To address this problem, we are developing a system to simultaneously measure cell-by-cell RNA levels of several different markers. The proposed scheme to discriminate benign and malignant neoplasms and to identify new prognostic markers will take advantage of new methods and our experience with oncogene activation in thyroid tumors. Our short-term goal is to develop a system which determines the relative level of expression of five tyrosine kinase genes using FISH-based methods and Spectral Imaging (SIm). Existing SIm instrumentation can record fluorescence spectra from 400 nm to 1100 nm with about 10-nm resolution, whereas the resolution of a light microscope is about 1 µm.

SIm combines the techniques of fluorescence microscopy, charge-coupled device (CCD) camera, and Fourier spectroscopy. The light emitted from each point of the sample is collected with the microscope objective and sent to a collimating lens. This light travels through an optical head (interferometer), is focused on a CCD camera, and the resulting data are processed with a computer. The interferometer divides each incoming beam (light from the microscope) into two coherent beams and creates a variable optical path difference (OPD) between them. The beams are then combined to interfere with each other. The resulting interference intensity is measured by the CCD detector as a function of the OPD. The intensity vs OPD is an "interferogram." The spectrum, i.e., intensity, as a function of wavelength can be recovered from the interferogram using Fourier transforms. The first published application of SIm (spectral karyotyping or SKY) (Schroeck et al. 1996 ) was developed to screen metaphase spreads for translocations with 24 chromosome-specific whole chromosome painting probes labeled with Spectrum Green, Spectrum Orange, Texas Red, Cy5, or Cy5.5, or combinations thereof. The multiple bandpass filter set (Chroma Technology; Brattleboro, VT) used for fluorochrome excitation was designed to provide broad emission bands (giving a fractional spectral reading from ~450 nm to ~850 nm).

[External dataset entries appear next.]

Lemma read_request_arrived (s : Service (U := U)) reads :
  arrives_ok s c reads → (needed c <= length (concat reads))%nat → (is_legacy c = true → alterIds s ≠ ∅) →
  ∃ buffer left_, read_request s reads = Ok (buffer, left_) ∧ buffer ++ concat left_ = concat reads ∧ (needed c <= length buffer)%nat.
Proof.
  intros Harr Htotal Hleg. unfold read_request. set (least := if decide _ then _ else _).
  assert (least <= 100)%nat as H100 by (unfold least; case_decide; lia).
  assert (least <= needed c)%nat as Hle.
  { unfold needed, least. destruct (is_legacy c); [by rewrite decide_True by auto|]. case_decide; lia. }
  destruct Harr as [(first & more & -> & Hfirst)|[-> Hshort]].
  - assert (∃ buffer left_, read_once (first :: more) = Ok (buffer, left_) ∧ read_at_least least [] (first :: more) = Ok (buffer, left_) ∧
      buffer ++ concat left_ = concat (first :: more) ∧ (needed c <= length buffer)%nat) as (buffer & left_ & Hone & Hmany & Hcat & Hgot).
    { assert (needed c <= 100)%nat by (unfold needed; destruct (is_legacy c); lia).
      assert (0 < least)%nat by (unfold least; case_decide; lia). change (Z.to_nat BufferSize) with (Z.to_nat 32768) in *.
      assert (100 < Z.to_nat 32768)%nat by lia. cbn [read_once read_at_least length]. rewrite (decide_False (P := (least <= 0)%nat)) by lia.
      change (Z.to_nat BufferSize) with (Z.to_nat 32768). rewrite Nat.sub_0_r. case_decide.
      - exists first, more. split_and!; [done| |done|done]. destruct more; cbn [read_at_least app]; by rewrite decide_True by lia.
      - eexists _, _. split_and!; [done..| |rewrite length_take; lia]. cbn [concat]. by rewrite app_assoc, take_drop. }
    rewrite Hone, Hmany. cbn [result_bind]. exists buffer, left_. destruct (disableHeaderProtect s); cbn [negb]; [done|].
    rewrite decide_False by lia. done.
  - cbn [negb]. assert (needed c = least) as Heq.
    { unfold needed, least in *. destruct Hshort as [Hl|He].
      - rewrite Hl. by rewrite decide_True by auto.
      - rewrite decide_False by (intros Hn; by apply Hn). destruct (is_legacy c); [|done]. by destruct (Hleg eq_refl). }
    rewrite Heq in *. destruct (read_at_least_ok least reads []) as (buffer & left_ & -> & Hcat & Hgot); [done|unfold BufferSize; lia|].
    by exists buffer, left_.
Qed.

Although we can use much of the existing technology, the ratio-labeling color scheme for SKY will not work for RNA detection because different labeled cDNA probes might co-localize. Therefore, we will label each cDNA probe with a unique reporter. The fluorescence spectra of the different reporter molecules can partially overlap, because the signals can be resolved by a computer algorithm termed "Spectral Un-Mixing (SUN)" (Applied Spectral Imaging; Carlsbad, CA). SUN enables us to deconvolute overlapping spectra and recover single component images from the spectral image.

The existing commercial SKY metaphase chromosome analysis software will be modified to increase its automated signal processing, RNA identification in interphase cells, integration of cDNA probe signals, and databasing of results. We will only refine the analysis software; the acquisition methods of capturing a spectral image and a separate high-contrast monochrome DAPI image will remain unchanged. A prototype of this system for analysis of protein markers has already been developed (Tsurui et al. 2000 ) and will aid our efforts to analyze RNA transcript levels.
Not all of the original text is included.